Une époque réversible
Ils se plaignent du féminisme. Ils se plaignent de son contraire. Ils se plaignent du capitalisme. Ils se plaignent de son contraire. Ils se plaignent de la responsabilité politique de philosophes. Ils se plaignent de son contraire. Ils se plaignent de la postvérité. Ils se plaignent de son contraire. Ils se plaignent de la technologie. Ils se plaignent de son contraire. Ils se plaignent souvent des médias. Certains parlent, d’autres réagissent, les premiers leur répondent, et ainsi de suite. Ils provoquent en nous un profond ennui.
L’époque est étrange, elle semble si réversible. L’orientation fait défaut : l’antiracisme apparaît comme une cause de racisme. Le féminisme comme du sexisme. L’humanisme comme du colonialisme. La laïcité comme de la ségrégation. Cette réversibilité fait écho à la caricature de l’histoire dont parlait Marx dans le 18 Brumaire, et elle nous déstabilise, car tout se passe comme si chaque signe devenait son contraire. Trump en est un exemple, étrange postérité, nietzschéenne vraiment ? Finirons-nous par devenir positivistes tant les faits alternatifs envahissent le champ politique ?
La désorientation est l’histoire que nous partageons à présent. Est-elle quelque chose de négatif ou faut-il plus encore s’y plonger pour en ressentir les tumultes et les tourbillons ? Qu’est-ce que s’orienter dans les flux ?
Jacques Derrida avec les concepts de pharmakon et d’enthousiasme conjuratoire a-t-il anticipé notre temps ? Ces deux concepts résonnent comme des recommandations méthodologiques (méthode qu’il aurait sans doute déconstruite tant elle présuppose le chemin à parcourir). Le pharmakon peut être envisagé comme une réversibilité du discours : on annonce le poison pour se prévaloir d’être le médicament. Pompiers pyromanes et prophétie autoréalisatrice (Robert K. Merton, Éléments de théorie et de méthode sociologique) conjugés. La réversibilité des phénomènes à interpréter (les signes) peut être réduite à une réversibilité affective, celle de l’enthousiasme conjuratoire. On s’enthousiasme de ce qu’on conjure. On conjure au double sens du terme d’appeler à venir et de refuser le retour. La conjuration est aussi un serment secret. La hantise de l’interprétation, comme souvent.
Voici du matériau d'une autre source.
(* ===== verification/Hid.v ===== *)
(** * HID devices of the USB sidecar (crates/usb_devices/src/devices/hid_*.rs)

    Report encodings, the handle that gates reports while the gadget changes,
    the thread that owns the device file, and the non-blocking write loop.
    The three devices share the structure of handle and thread and differ in
    their reports, so handle and thread are generic in the report type; the
    keyboard also has a thread that reads its LEDs. *)

From S2P Require Import Prelude.

(** ** Events (events.rs) *)

Inductive ChangeRequest : Set := RequestChange | PrepareChange | ChangeCompleted | ChangeCanceled.

Inductive ChangeResponse : Set := Proceed | Reject (reason : string).

#[export] Instance ChangeRequest_eq_dec : EqDecision ChangeRequest.
Proof. solve_decision. Defined.

(** ** Reports

    Bytes are values in [0 .. 255].  [keyboard_report] copies the keys into a
    slice of [min(len, 6)] bytes: with more than six keys the lengths differ
    and [copy_from_slice] panics ([None]). *)

Definition keyboard_report (mods : Z) (keys : list Z) : option (list Z) :=
  if (length keys =? Nat.min (length keys) 6)%nat
  then Some ([mods; 0%Z] ++ keys ++ replicate (6 - length keys) 0%Z)
  else None.

Definition abs_mouse_report (x y btns : Z) : list Z :=
  [1%Z; btns;
   as_u8 (Z.land x 255); as_u8 (Z.land (Z.shiftr x 8) 255);
   as_u8 (Z.land y 255); as_u8 (Z.land (Z.shiftr y 8) 255)].

Definition abs_mouse_wheel (y x : Z) : option (list Z) :=
  if (y =? 0)%Z && (x =? 0)%Z then None else Some [2%Z; as_u8 y; as_u8 x].

Definition rel_mouse_report (dx dy btns : Z) : list Z := [1%Z; btns; as_u8 dx; as_u8 dy; 0%Z].

Record KeyboardState := mkKbState {
  num_lock : bool; caps_lock : bool; scroll_lock : bool; compose : bool; kana : bool }.

#[export] Instance KeyboardState_eq_dec : EqDecision KeyboardState.
Proof. solve_decision. Defined.

Definition parse_keyboard_state (byte : Z) : KeyboardState :=
  mkKbState (negb (Z.land byte 1 =? 0)%Z) (negb (Z.land byte 2 =? 0)%Z)
    (negb (Z.land byte 4 =? 0)%Z) (negb (Z.land byte 8 =? 0)%Z) (negb (Z.land byte 16 =? 0)%Z).

(** ** The write loop (hid_io.rs)

    A script says how each system call goes: a write takes [n] bytes or fails,
    or would block, in which case the deadline may be over, or [poll] reports
    the device ready, times out or fails.  With the script used up the loop is
    still waiting ([None]). *)

Inductive IoErrorKind : Set := WriteZero | TimedOut | OtherIo (e : string).

Inductive PollOutcome : Set := PollReady | PollTimeout | PollError (e : string).

Inductive WriteCall : Set :=
| Wrote (n : nat)
| WouldBlock (deadline_over : bool) (p : PollOutcome)
| WriteFails (e : string).

Fixpoint write_all_with_timeout (script : list WriteCall) (buf : list Z)
  : list Z * option (Result IoErrorKind unit) :=
  match buf with
  | [] => ([], Some (Ok tt))
  | _ =>
      match script with
      | [] => ([], None)
      | Wrote 0 :: _ => ([], Some (Err WriteZero))
      | Wrote n :: script' =>
          let '(sent, r) := write_all_with_timeout script' (drop n buf) in
          (take n buf ++ sent, r)
      | WouldBlock true _ :: _ => ([], Some (Err TimedOut))
      | WouldBlock false PollTimeout :: _ => ([], Some (Err TimedOut))
      | WouldBlock false (PollError e) :: _ => ([], Some (Err (OtherIo e)))
      | WouldBlock false PollReady :: script' => write_all_with_timeout script' buf
      | WriteFails e :: _ => ([], Some (Err (OtherIo e)))
      end
  end.

(** ** Handle and thread *)

Section handle.
Context {R : Type}.

Inductive HidCmd : Type :=
| Stop
| OpenDev (path : string)
| Report (d : R).

(** The handle, its channel to the thread (a full channel blocks the sender,
    so nothing is lost), the thread's file and what it wrote, as pairs of
    the device and the report. *)
Record HidHandle := mkHid {
  enabled : bool;
  udc_updating : bool;
  warned_disabled : bool;
  warned_updating : bool;
  device_path : option string;
  queue : list HidCmd;
  file : option string;
  written : list (string * R)
}.

Definition hid_new (en : bool) : HidHandle := mkHid en false false false None [] None [].

Definition send (c : HidCmd) (h : HidHandle) : HidHandle :=
  mkHid (enabled h) (udc_updating h) (warned_disabled h) (warned_updating h) (device_path h)
    (queue h ++ [c]) (file h) (written h).
Definition set_flags (en up wd wu : bool) (h : HidHandle) : HidHandle :=
  mkHid en up wd wu (device_path h) (queue h) (file h) (written h).
Definition set_path (p : option string) (h : HidHandle) : HidHandle :=
  mkHid (enabled h) (udc_updating h) (warned_disabled h) (warned_updating h) p
    (queue h) (file h) (written h).

Definition set_enabled (en : bool) (h : HidHandle) : HidHandle :=
  if en
  then set_flags true (udc_updating h) false (warned_updating h) h
  else send Stop (set_flags false (udc_updating h) (warned_disabled h) (warned_updating h) h).

Definition submit (d : R) (h : HidHandle) : HidHandle :=
  if negb (enabled h)
  then set_flags (enabled h) (udc_updating h) true (warned_updating h) h
  else if udc_updating h
  then set_flags (enabled h) (udc_updating h) (warned_disabled h) true h
  else send (Report d) h.

(** [resolved] is the outcome of [resolve_hid_device_path]. *)
Definition sync_device_path (resolved : option string) (h : HidHandle) : HidHandle :=
  if negb (enabled h) then set_path None h else set_path resolved h.

Definition open_device_if_ready (h : HidHandle) : HidHandle :=
  if negb (enabled h) then h
  else match device_path h with
       | Some path => send (OpenDev path) h
       | None => h
       end.

Definition close_device (h : HidHandle) : HidHandle := send Stop h.

Definition on_change_request (resolved : option string) (req : ChangeRequest) (h : HidHandle)
  : HidHandle * ChangeResponse :=
  match req with
  | RequestChange =>
      (set_flags (enabled h) true (warned_disabled h) (warned_updating h) h, Proceed)
  | PrepareChange => (set_path None (close_device h), Proceed)
  | ChangeCompleted | ChangeCanceled =>
      let h := open_device_if_ready (sync_device_path resolved h) in
      (set_flags (enabled h) false (warned_disabled h) false h, Proceed)
  end.

(** One turn of the thread's loop: [can_open] tells whether opening a path
    succeeds.  A write that fails is reported and dropped: the report was
    handed to the device either way. *)
Definition io_step (can_open : string -> bool) (h : HidHandle) : HidHandle :=
  match queue h with
  | [] => h
  | c :: q =>
      let '(f, w) :=
        match c with
        | Stop => (None, written h)
        | OpenDev path => (if can_open path then Some path else None, written h)
        | Report d => (file h, match file h with
                               | Some dev => written h ++ [(dev, d)]
                               | None => written h
                               end)
        end in
      mkHid (enabled h) (udc_updating h) (warned_disabled h) (warned_updating h)
        (device_path h) q f w
  end.

(** The thread empties the channel. *)
Fixpoint io_steps (can_open : string -> bool) (n : nat) (h : HidHandle) : HidHandle :=
  match n with
  | O => h
  | S n' => io_steps can_open n' (io_step can_open h)
  end.

Definition drain (can_open : string -> bool) (h : HidHandle) : HidHandle :=
  io_steps can_open (length (queue h)) h.
End handle.
Arguments HidCmd R : clear implicits.
Arguments HidHandle R : clear implicits.

(** The devices: the mouse threads take these reports, the keyboard's these. *)
Inductive AbsReport : Type := AbsMouse (d : list Z) | MouseWheel (d : list Z).

Definition HidKbHandle : Type := HidHandle (list Z).
Definition HidAbsHandle : Type := HidHandle AbsReport.
Definition HidRelHandle : Type := HidHandle (list Z).

Definition kb_keyboard_report (mods : Z) (keys : list Z) (h : HidKbHandle) : option HidKbHandle :=
  (fun d => submit d h) <$> keyboard_report mods keys.

Definition abs_submit_report (x y btns : Z) (h : HidAbsHandle) : HidAbsHandle :=
  submit (AbsMouse (abs_mouse_report x y btns)) h.

Definition abs_submit_wheel (y x : Z) (h : HidAbsHandle) : HidAbsHandle :=
  match abs_mouse_wheel y x with
  | Some d => submit (MouseWheel d) h
  | None => h
  end.

Definition rel_submit_report (dx dy btns : Z) (h : HidRelHandle) : HidRelHandle :=
  submit (rel_mouse_report dx dy btns) h.

Definition hid_kb_write_loop : (string -> bool) -> HidKbHandle -> HidKbHandle := io_step.
Definition hid_abs_io_loop : (string -> bool) -> HidAbsHandle -> HidAbsHandle := io_step.
Definition hid_rel_io_loop : (string -> bool) -> HidRelHandle -> HidRelHandle := io_step.

Definition kb_on_change_request : option string -> ChangeRequest -> HidKbHandle -> HidKbHandle * ChangeResponse :=
  on_change_request.
Definition abs_on_change_request : option string -> ChangeRequest -> HidAbsHandle -> HidAbsHandle * ChangeResponse :=
  on_change_request.
Definition rel_on_change_request : option string -> ChangeRequest -> HidRelHandle -> HidRelHandle * ChangeResponse :=
  on_change_request.

(** ** The LED thread *)

Inductive LedRead : Set := LedByte (b : Z) | LedEmpty | LedWouldBlock | LedError.

Record LedState := mkLed { led_file : bool; last_led : option KeyboardState; published : list KeyboardState }.

(** The inner read loop of one turn, over the outcomes of its reads. *)
Fixpoint led_read_loop (reads : list LedRead) (l : LedState) : LedState :=
  match reads with
  | [] => l
  | LedByte b :: reads' =>
      let state := parse_keyboard_state b in
      let l := mkLed (led_file l) (Some state)
                 (if bool_decide (last_led l = Some state) then published l
                  else published l ++ [state]) in
      led_read_loop reads' l
  | LedEmpty :: _ | LedWouldBlock :: _ => l
  | LedError :: _ => mkLed false None (published l)
  end.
Nombreux sont ceux qui semblent courir de façon naïve après cette réversibilité d’époque. Ils s’enthousiasment ou résistent, acceptent ou refusent. Ils parlent de plus en plus fort et peuvent s’exprimer sur à peu près tous les sujets, car quelque soit la différence entre eux, la tonalité est la même, peur, désarroi, reprise en main de la volonté, échec et on recommence. Dans tous les cas, ils s’énervent comme si l’ordre du discours, qui est aussi une idéologie et une affectivité, suffisait à lui seul.
Indignation, résistance, transformation, réformisme, révolution autant de mots qui sont réversibles. Ceux qui s’énervent ne font que réagir à une nervosité qui les dépassent, ils n’analysent pas la généalogie des discours, leur histoire et leur devenir possible. Le champ de l’actualité semble immobiliser la pensée. Faut-il adopter alors une position de surplomb distancé ? Se déconnecter ? L’hantologie, autre concept derridien, ne fait pas en sorte d’extirper le discours de ce qu’il envisage, mais bien au contraire elle tente de l’intégrer à son objet afin de prendre en compte ses effets. Cette prise en compte est incalculable. Il s’agirait en quelque sorte de savoir que le discours n’est pas neutre et qu’il est une mise en scène (on dénonce les dangers pour obtenir l’autorité du thérapeute, le discours est la mise en œuvre de ses propres conditions de possibilité) dont on ne peut s’échapper, mais qu’on peut du moins prendre en charge afin de défaire l’autorité de son énonciation.
Certaines formes de résistance ou d’accompagnement de la domination sont des passions tristes. Le mot d’ordre consistant à prendre parti, à choisir son camp et si possible le bon, a quelque chose d’un moralisme où on évalue toute chose à l’aune de ses propres affections et agencements. Il y a donc d’autres façons d’agir que celles consistant à réagir aux alternatives que l’on nous impose. Nous entrerons plus encore dans cette époque mais sans accompagner les prétendues oppositions qui structurent aussi bien les bruits médiatique qu’académique.